# [WORK TO COMPLETE]
Report how many lines in the data include the string "Definition", and add nothing else.

# [STUDY MATERIAL]
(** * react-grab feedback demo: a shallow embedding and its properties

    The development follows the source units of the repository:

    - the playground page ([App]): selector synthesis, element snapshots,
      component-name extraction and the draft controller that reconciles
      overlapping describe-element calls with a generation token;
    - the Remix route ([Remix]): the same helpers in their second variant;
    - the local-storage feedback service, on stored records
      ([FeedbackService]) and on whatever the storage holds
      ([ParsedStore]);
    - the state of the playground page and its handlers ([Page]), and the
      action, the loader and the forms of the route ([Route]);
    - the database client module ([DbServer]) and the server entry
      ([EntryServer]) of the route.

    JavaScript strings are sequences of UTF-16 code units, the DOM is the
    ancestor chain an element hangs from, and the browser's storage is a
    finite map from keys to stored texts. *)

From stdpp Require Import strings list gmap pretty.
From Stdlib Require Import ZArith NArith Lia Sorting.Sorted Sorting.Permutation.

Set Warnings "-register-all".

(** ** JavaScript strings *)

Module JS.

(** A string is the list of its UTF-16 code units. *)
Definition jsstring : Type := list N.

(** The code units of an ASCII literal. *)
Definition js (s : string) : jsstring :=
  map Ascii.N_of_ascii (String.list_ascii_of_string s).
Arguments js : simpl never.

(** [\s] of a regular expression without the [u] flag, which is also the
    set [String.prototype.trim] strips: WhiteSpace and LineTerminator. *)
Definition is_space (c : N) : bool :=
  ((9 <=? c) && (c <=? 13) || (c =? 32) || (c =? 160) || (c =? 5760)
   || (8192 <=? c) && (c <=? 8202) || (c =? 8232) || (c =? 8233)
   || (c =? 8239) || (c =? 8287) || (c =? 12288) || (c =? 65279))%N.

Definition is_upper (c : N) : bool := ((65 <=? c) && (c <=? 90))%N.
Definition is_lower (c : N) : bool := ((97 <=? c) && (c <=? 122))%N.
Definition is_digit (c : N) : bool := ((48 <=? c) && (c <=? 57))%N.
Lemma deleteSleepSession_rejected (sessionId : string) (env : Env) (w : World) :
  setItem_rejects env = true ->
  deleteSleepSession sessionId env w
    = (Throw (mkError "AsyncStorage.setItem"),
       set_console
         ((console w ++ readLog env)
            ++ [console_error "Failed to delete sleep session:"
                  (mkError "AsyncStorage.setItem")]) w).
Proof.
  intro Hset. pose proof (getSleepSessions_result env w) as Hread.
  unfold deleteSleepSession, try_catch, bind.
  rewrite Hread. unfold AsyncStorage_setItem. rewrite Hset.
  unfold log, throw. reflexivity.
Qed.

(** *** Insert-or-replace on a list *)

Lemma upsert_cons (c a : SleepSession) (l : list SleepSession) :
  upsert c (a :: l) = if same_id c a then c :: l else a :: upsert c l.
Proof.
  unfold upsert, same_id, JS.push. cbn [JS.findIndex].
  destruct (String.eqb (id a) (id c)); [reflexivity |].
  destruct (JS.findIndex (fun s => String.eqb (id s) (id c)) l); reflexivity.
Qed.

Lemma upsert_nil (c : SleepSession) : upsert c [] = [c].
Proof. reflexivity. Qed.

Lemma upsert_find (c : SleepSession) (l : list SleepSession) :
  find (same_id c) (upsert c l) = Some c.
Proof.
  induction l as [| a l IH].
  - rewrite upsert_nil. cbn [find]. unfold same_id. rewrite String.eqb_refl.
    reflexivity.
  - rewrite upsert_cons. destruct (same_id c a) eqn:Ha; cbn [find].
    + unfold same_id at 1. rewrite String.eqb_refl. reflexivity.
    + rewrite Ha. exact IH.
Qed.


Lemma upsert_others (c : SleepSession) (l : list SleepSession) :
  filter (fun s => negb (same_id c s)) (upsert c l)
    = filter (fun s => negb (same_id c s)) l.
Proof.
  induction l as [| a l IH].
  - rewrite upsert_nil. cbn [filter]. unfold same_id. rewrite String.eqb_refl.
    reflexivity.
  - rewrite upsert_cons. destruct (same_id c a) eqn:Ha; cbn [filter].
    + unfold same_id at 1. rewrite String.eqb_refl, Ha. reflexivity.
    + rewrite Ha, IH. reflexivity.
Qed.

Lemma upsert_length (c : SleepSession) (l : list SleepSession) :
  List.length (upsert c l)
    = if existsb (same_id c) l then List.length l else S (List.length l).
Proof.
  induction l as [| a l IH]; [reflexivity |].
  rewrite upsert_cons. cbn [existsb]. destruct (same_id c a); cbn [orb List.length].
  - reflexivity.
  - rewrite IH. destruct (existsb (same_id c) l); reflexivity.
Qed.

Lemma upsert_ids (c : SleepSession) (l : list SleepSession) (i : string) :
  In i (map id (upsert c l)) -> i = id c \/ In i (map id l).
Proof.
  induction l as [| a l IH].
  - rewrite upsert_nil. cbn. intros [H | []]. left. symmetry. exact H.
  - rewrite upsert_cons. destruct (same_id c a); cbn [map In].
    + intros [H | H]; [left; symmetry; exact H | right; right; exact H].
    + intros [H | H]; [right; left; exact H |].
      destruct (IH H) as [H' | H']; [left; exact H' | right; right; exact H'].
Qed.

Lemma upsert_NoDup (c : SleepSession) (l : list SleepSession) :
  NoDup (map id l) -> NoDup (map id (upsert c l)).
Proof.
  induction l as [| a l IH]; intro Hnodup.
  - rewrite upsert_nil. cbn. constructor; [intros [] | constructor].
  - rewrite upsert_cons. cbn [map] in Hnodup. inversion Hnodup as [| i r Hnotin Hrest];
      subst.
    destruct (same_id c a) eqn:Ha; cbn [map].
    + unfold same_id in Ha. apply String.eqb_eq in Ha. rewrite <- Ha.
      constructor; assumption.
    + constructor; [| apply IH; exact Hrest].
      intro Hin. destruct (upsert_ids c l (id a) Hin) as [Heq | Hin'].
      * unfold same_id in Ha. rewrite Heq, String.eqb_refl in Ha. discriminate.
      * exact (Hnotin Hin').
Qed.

# [REPLY TO THE TASK]
6